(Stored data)
Lemma sample_le_refl (x : A) : sample_le x x = true.
Proof. by destruct (sample_le_total x x). Qed.

Lemma sample_le_false (x y : A) : sample_le x y = false → sample_le y x = true.
Proof. intros Hxy. destruct (sample_le_total x y); congruence. Qed.

Lemma argmax_scan_first_max pre ip mp max_ind :
  first_max pre max_ind mp →
  ∃ m, first_max (pre ++ ip) (np.argmax_scan mp max_ind (length pre) ip) m.
Proof.
  revert pre mp max_ind.
  induction ip as [|x ip IH]; intros pre mp max_ind (Hat & Hmax & Hbefore).
  { exists mp. rewrite app_nil_r. by repeat split. }
  cbn [np.argmax_scan].
  assert (max_ind < length pre) by by eapply lookup_lt_Some.
  replace (pre ++ x :: ip) with ((pre ++ [x]) ++ ip) by by rewrite <-app_assoc.
  replace (S (length pre)) with (length (pre ++ [x]))
    by (rewrite length_app; cbn; lia).
  destruct (sample_le x mp) eqn:Hx; apply IH; repeat split.
  - by rewrite lookup_app_l.
  - intros j y [[_ Hy]|[_ ->]]%lookup_snoc_Some; [eauto|done].
  - intros j y Hj Hy. rewrite lookup_app_l in Hy by lia. eauto.
  - by rewrite lookup_app_r, Nat.sub_diag.
  - intros j y [[_ Hy]|[_ ->]]%lookup_snoc_Some; [|apply sample_le_refl].
    eapply sample_le_trans; [eauto|]. by apply sample_le_false.
  - intros j y Hj Hy. rewrite lookup_app_l in Hy by lia.
    destruct (sample_le x y) eqn:Hxy; [|done].
    rewrite (sample_le_trans x y mp) in Hx; eauto.
Qed.

Lemma argmax_first_max c delta :
  np.argmax c = Ok delta → ∃ m, first_max c delta m.
Proof.
  destruct c as [|x c]; [done|]. intros [= <-].
  apply (argmax_scan_first_max [x] c x 0).
  repeat split; [|lia..].
  intros [|j] y; [|done]. intros [= <-]. apply sample_le_refl.
Qed.

(** The first index of a maximum is unique. *)
Lemma first_max_index c i j m m' :
  first_max c i m → first_max c j m' → i = j.
Proof.
  intros (Hi & Hmaxi & Hbeforei) (Hj & Hmaxj & Hbeforej).
  destruct (Nat.lt_trichotomy i j) as [Hlt|[->|Hlt]]; [|done|].
  - pose proof (Hbeforej _ _ Hlt Hi) as Hf. rewrite (Hmaxi _ _ Hj) in Hf. done.
  - pose proof (Hbeforei _ _ Hlt Hj) as Hf. rewrite (Hmaxj _ _ Hi) in Hf. done.
Qed.

End ArgmaxFacts.

(** ** One channel *)

Section ChannelFacts.
Context {A : Type} `{Sample A}.
Implicit Types (self : t A) (fr : list (list A)) (row : list A).

Lemma getitem_Some {B} (a : list B) k x : a !! k = Some x → getitem a k = Ok x.
Proof. unfold getitem. by intros ->. Qed.

Lemma getitem_Ok_inv {B} (a : list B) k x : getitem a k = Ok x → a !! k = Some x.
Proof. unfold getitem. destruct (a !! k); by intros [= <-]. Qed.
(** A credit followed by a debit of the same amount on a non-negative
    balance: the debit succeeds, reports the original balance, and every
    user's balance is as before. *)
Theorem credit_then_debit_restores (st : points_state) (u : string) (amount : Z) :
  0 <= get_user_points st u ->
  fst (deduct_user_points (snd (add_user_points st u amount)) u amount)
    = (true, get_user_points st u) /\
  forall v, get_user_points (snd (deduct_user_points (snd (add_user_points st u amount)) u amount)) v
            = get_user_points st v.
Proof.
  intros Hcur.
  assert (Hmid : get_user_points (snd (add_user_points st u amount)) u
                 = get_user_points st u + amount).
  { rewrite get_after_credit, String.eqb_refl. reflexivity. }
  split.
  - unfold deduct_user_points at 1. rewrite Hmid.
    destruct (Z.ltb_spec (get_user_points st u + amount) amount); [lia|].
    simpl. f_equal. lia.
  - intros v. rewrite get_after_debit, Hmid, get_after_credit.
    destruct (Z.ltb_spec (get_user_points st u + amount) amount); [lia|].
    destruct (String.eqb_spec u v); [subst; lia|reflexivity].
Qed.

Lemma credit_then_debit_restores_witness :
  0 <= get_user_points (mk_points {["acc" := 10]} 0) "acc" /\
  fst (deduct_user_points (snd (add_user_points (mk_points {["acc" := 10]} 0) "acc" 15)) "acc" 15)
    = (true, get_user_points (mk_points {["acc" := 10]} 0) "acc").
Proof.
  assert (H : 0 <= get_user_points (mk_points {["acc" := 10]} 0) "acc").
  { vm_compute. discriminate. }
  split; [exact H|]. exact (proj1 (credit_then_debit_restores _ "acc" 15 H)).
Defined.

(** Debits on one account run one after another: the final balance is the
    initial one minus the sum of the amounts whose debit reported
    success. *)
Theorem run_debits_balance (st : points_state) (u : string) (amounts : list Z) :
  get_user_points (snd (run_debits st u amounts)) u
  = get_user_points st u - charged_total (fst (run_debits st u amounts)).
Proof.
  revert st. induction amounts as [|a rest IH]; intros st; simpl; [lia|].
  pose proof (get_after_debit st u u a) as Hg. rewrite String.eqb_refl in Hg.
  destruct (deduct_user_points st u a) as [[ok b] st1] eqn:Hd.
  assert (Hok : ok = negb (get_user_points st u <? a)).
  { unfold deduct_user_points in Hd. destruct (_ <? _); injection Hd; auto. }
  destruct (run_debits st1 u rest) as [log st2] eqn:Hr. simpl.
  specialize (IH st1). rewrite Hr in IH. simpl in IH, Hg. rewrite IH, Hg, Hok.
  destruct (Z.ltb_spec (get_user_points st u) a); simpl; lia.
Qed.



(** ** Properties of the modal handlers *)

Lemma add_uid_entry_true (st : cache_state) (u expiry c : string) :
  exists c', add_uid_entry st u expiry c = (true, c').
Proof. eexists. reflexivity. Qed.

(** With the point system on, the add-UID handler (not paused, [days > 0])
    either charges [5 * days] and stores the entry, reporting an update
    exactly when the uid was already present, or, when the balance is
    short, reports the balance and changes nothing. It never charges
    without storing the entry. *)
Theorem add_uid_submit_charges_and_stores (st : bot_state)
    (user_id u : string) (days : Z) (expiry c : string) :
  whitelist_paused st = false -> 0 < days ->
  (5 * days <= get_user_points (bot_ledger st) user_id ->
   exists st',
     add_uid_submit true st user_id u days expiry c
     = (match get_uid_entry (bot_cache st) u with
        | Some _ => UidUpdated (5 * days) (get_user_points (bot_ledger st) user_id - 5 * days)
        | None => UidAdded (5 * days) (get_user_points (bot_ledger st) user_id - 5 * days)
        end, st') /\
     get_user_points (bot_ledger st') user_id
       = get_user_points (bot_ledger st) user_id - 5 * days /\
     get_uid_entry (bot_cache st') u = Some (mk_entry u expiry c) /\
     whitelist_paused st' = false) /\
  (get_user_points (bot_ledger st) user_id < 5 * days ->
   add_uid_submit true st user_id u days expiry c
   = (AddNotEnoughPoints (get_user_points (bot_ledger st) user_id), st)).
Proof.
  intros Hp Hd. unfold add_uid_submit, calculate_points_needed, POINTS_PER_DAY.
  rewrite Hp. destruct (Z.leb_spec days 0); [lia|].
  split.
  - intros Henough.
    destruct (Z.ltb_spec (get_user_points (bot_ledger st) user_id) (days * 5)); [lia|].
    pose proof (get_after_debit (bot_ledger st) user_id user_id (days * 5)) as Hg.
    rewrite String.eqb_refl in Hg.
    destruct (deduct_user_points (bot_ledger st) user_id (days * 5)) as [[ok b] l'] eqn:Hdd.
    unfold deduct_user_points in Hdd.
    destruct (Z.ltb_spec (get_user_points (bot_ledger st) user_id) (days * 5)); [lia|].
    injection Hdd as <- <- Hl'. simpl in Hg.
    pose proof (add_uid_entry_get_same (bot_cache st) u expiry c) as Hget.
    destruct (add_uid_entry_true (bot_cache st) u expiry c) as [c' Hadd].
    rewrite Hadd in Hget |- *. simpl in Hget.
    exists (mk_bot c' l' false). split; [|split; [|split]].
    + replace (days * 5) with (5 * days) by lia. reflexivity.
    + simpl. rewrite Hg. lia.
    + exact Hget.
    + reflexivity.
  - intros Hshort.
    destruct (Z.ltb_spec (get_user_points (bot_ledger st) user_id) (days * 5)); [reflexivity|lia].
Qed.

Lemma add_uid_submit_charges_and_stores_witness :
  whitelist_paused (mk_bot initial_cache (mk_points {["buyer" := 20]} 0) false) = false /\
  0 < 5 /\
  add_uid_submit true (mk_bot initial_cache (mk_points {["buyer" := 20]} 0) false)
    "buyer" "A1" 5 "2025-01-01" "x"
  = (AddNotEnoughPoints 20, mk_bot initial_cache (mk_points {["buyer" := 20]} 0) false).
Proof.
  assert (H1 : whitelist_paused (mk_bot initial_cache (mk_points {["buyer" := 20]} 0) false)
               = false) by reflexivity.
  assert (H5 : 0 < 5) by lia.
  split; [exact H1|]. split; [exact H5|].
  pose proof (add_uid_submit_charges_and_stores _ "buyer" "A1" 5 "2025-01-01" "x" H1 H5)
    as [_ Hshort].
  apply Hshort. vm_compute. reflexivity.
Defined.

(** With the point system off, the add-UID handler (not paused,
    [days > 0]) stores the entry, reports it as updated exactly when the
    uid was already present and as added otherwise, and leaves the ledger
    untouched. *)
Theorem add_uid_submit_points_disabled (st : bot_state)
    (user_id u : string) (days : Z) (expiry c : string) :
  whitelist_paused st = false -> 0 < days ->
  exists out st',
    add_uid_submit false st user_id u days expiry c = (out, st') /\
    match out with
    | UidAdded _ _ => get_uid_entry (bot_cache st) u = None
    | UidUpdated _ _ => get_uid_entry (bot_cache st) u <> None
    | _ => False
    end /\
    bot_ledger st' = bot_ledger st /\
    get_uid_entry (bot_cache st') u = Some (mk_entry u expiry c).
Proof.
  intros Hp Hd. unfold add_uid_submit. rewrite Hp.
  destruct (Z.leb_spec days 0); [lia|].
  pose proof (add_uid_entry_get_same (bot_cache st) u expiry c) as Hget.
  destruct (add_uid_entry_true (bot_cache st) u expiry c) as [c' Hadd].
  rewrite Hadd in Hget |- *. simpl in Hget.
  destruct (get_uid_entry (bot_cache st) u) as [e|] eqn:He.
  - exists (UidUpdated 0 0), (mk_bot c' (bot_ledger st) false).
    split; [reflexivity|]. split; [discriminate|]. split; [reflexivity|exact Hget].
  - exists (UidAdded 0 0), (mk_bot c' (bot_ledger st) false).
    split; [reflexivity|]. split; [reflexivity|]. split; [reflexivity|exact Hget].
Qed.

Lemma add_uid_submit_points_disabled_witness :
  whitelist_paused (mk_bot (mk_cache [mk_entry "A1" "2024-12-01" "old"] true 0)
                           (mk_points {["dev" := 4]} 0) false) = false /\ 0 < 30 /\
  exists out st',
    add_uid_submit false (mk_bot (mk_cache [mk_entry "A1" "2024-12-01" "old"] true 0)
                                 (mk_points {["dev" := 4]} 0) false)
      "dev" "A1" 30 "2025-01-01" "x" = (out, st') /\
    match out with
    | UidAdded _ _ => get_uid_entry (mk_cache [mk_entry "A1" "2024-12-01" "old"] true 0) "A1" = None
    | UidUpdated _ _ => get_uid_entry (mk_cache [mk_entry "A1" "2024-12-01" "old"] true 0) "A1" <> None
    | _ => False
    end /\
    bot_ledger st' = mk_points {["dev" := 4]} 0 /\
    get_uid_entry (bot_cache st') "A1" = Some (mk_entry "A1" "2025-01-01" "x").
Proof.
  assert (H1 : whitelist_paused (mk_bot (mk_cache [mk_entry "A1" "2024-12-01" "old"] true 0)
                                        (mk_points {["dev" := 4]} 0) false) = false)
    by reflexivity.
  assert (H2 : 0 < 30) by lia.
  split; [exact H1|]. split; [exact H2|].
  exact (add_uid_submit_points_disabled _ "dev" "A1" 30 "2025-01-01" "x" H1 H2).
Defined.

(** ** Properties of the display helpers *)

Lemma split_dash_nonempty (s : string) : split_dash s <> [].
Proof.
  destruct s as [|a r]; simpl; [discriminate|].
  destruct (Ascii.eqb a "-"%char); [discriminate|].
  destruct (split_dash r); discriminate.
Qed.

Lemma split_dash_length (s : string) : length (split_dash s) = S (count_dash s).
Proof.
  induction s as [|a r IH]; simpl; [reflexivity|].
  destruct (Ascii.eqb a "-"%char); simpl; [rewrite IH; reflexivity|].
  destruct (split_dash r) as [|h t]; simpl in *; [lia|]. exact IH.
Qed.

Lemma split_dash_no_dash (s : string) : count_dash s = 0%nat -> split_dash s = [s].
Proof.
  induction s as [|a r IH]; simpl; [reflexivity|].
  destruct (Ascii.eqb a "-"%char); simpl; [discriminate|].
  intros H. rewrite IH by exact H. reflexivity.
Qed.

Lemma split_dash_app_dash (a b : string) :
  split_dash (String.append a (String "-" b)) = split_dash a ++ split_dash b.
Proof.
  induction a as [|x r IH]; simpl; [reflexivity|].
  destruct (Ascii.eqb x "-"%char); simpl; [rewrite IH; reflexivity|].
  rewrite IH. pose proof (split_dash_nonempty r) as Hne.
  destruct (split_dash r) as [|h t]; [contradiction|reflexivity].
Qed.

(** A "Y-M-D" date whose parts hold no '-' is shown as "D - M - Y". *)
Theorem format_box_date_ymd (y m d : string) :
  count_dash y = 0%nat -> count_dash m = 0%nat -> count_dash d = 0%nat ->
  format_box_date (String.append y (String "-" (String.append m (String "-" d))))
  = String.append d (String.append " - " (String.append m (String.append " - " y))).
Proof.
  intros Hy Hm Hd. unfold format_box_date.
  rewrite !split_dash_app_dash, (split_dash_no_dash y Hy), (split_dash_no_dash m Hm),
    (split_dash_no_dash d Hd).
  reflexivity.
Qed.

Lemma format_box_date_ymd_witness :
  (count_dash "2025" = 0%nat /\ count_dash "01" = 0%nat /\ count_dash "31" = 0%nat) /\
  format_box_date "2025-01-31" = "31 - 01 - 2025".
Proof.
  assert (Hy : count_dash "2025" = 0%nat) by reflexivity.
  assert (Hm : count_dash "01" = 0%nat) by reflexivity.
  assert (Hd : count_dash "31" = 0%nat) by reflexivity.
  split; [split; [exact Hy|split; [exact Hm|exact Hd]]|].
  exact (format_box_date_ymd "2025" "01" "31" Hy Hm Hd).
Defined.

(** Any value with a number of '-' other than two (no dash at all, or
    extra dashes) makes the unpacking fail and is shown unchanged. *)
Theorem format_box_date_passthrough (raw : string) :
  count_dash raw <> 2%nat -> format_box_date raw = raw.
Proof.
  intros H. unfold format_box_date. pose proof (split_dash_length raw) as Hl.
  destruct (split_dash raw) as [|y [|m [|d [|x t]]]]; simpl in Hl; try reflexivity.
  lia.
Qed.

Lemma format_box_date_passthrough_witness :
  count_dash "2025-01-31-x" <> 2%nat /\ format_box_date "2025-01-31-x" = "2025-01-31-x".
Proof.
  assert (H : count_dash "2025-01-31-x" <> 2%nat) by (vm_compute; discriminate).
  split; [exact H|]. exact (format_box_date_passthrough _ H).
Defined.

(Work to be completed): Copy out all lines from the records where the word "eauto" appears.

(Finished exercise):
  - intros j y [[_ Hy]|[_ ->]]%lookup_snoc_Some; [eauto|done].
  - intros j y Hj Hy. rewrite lookup_app_l in Hy by lia. eauto.
    eapply sample_le_trans; [eauto|]. by apply sample_le_false.
    rewrite (sample_le_trans x y mp) in Hx; eauto.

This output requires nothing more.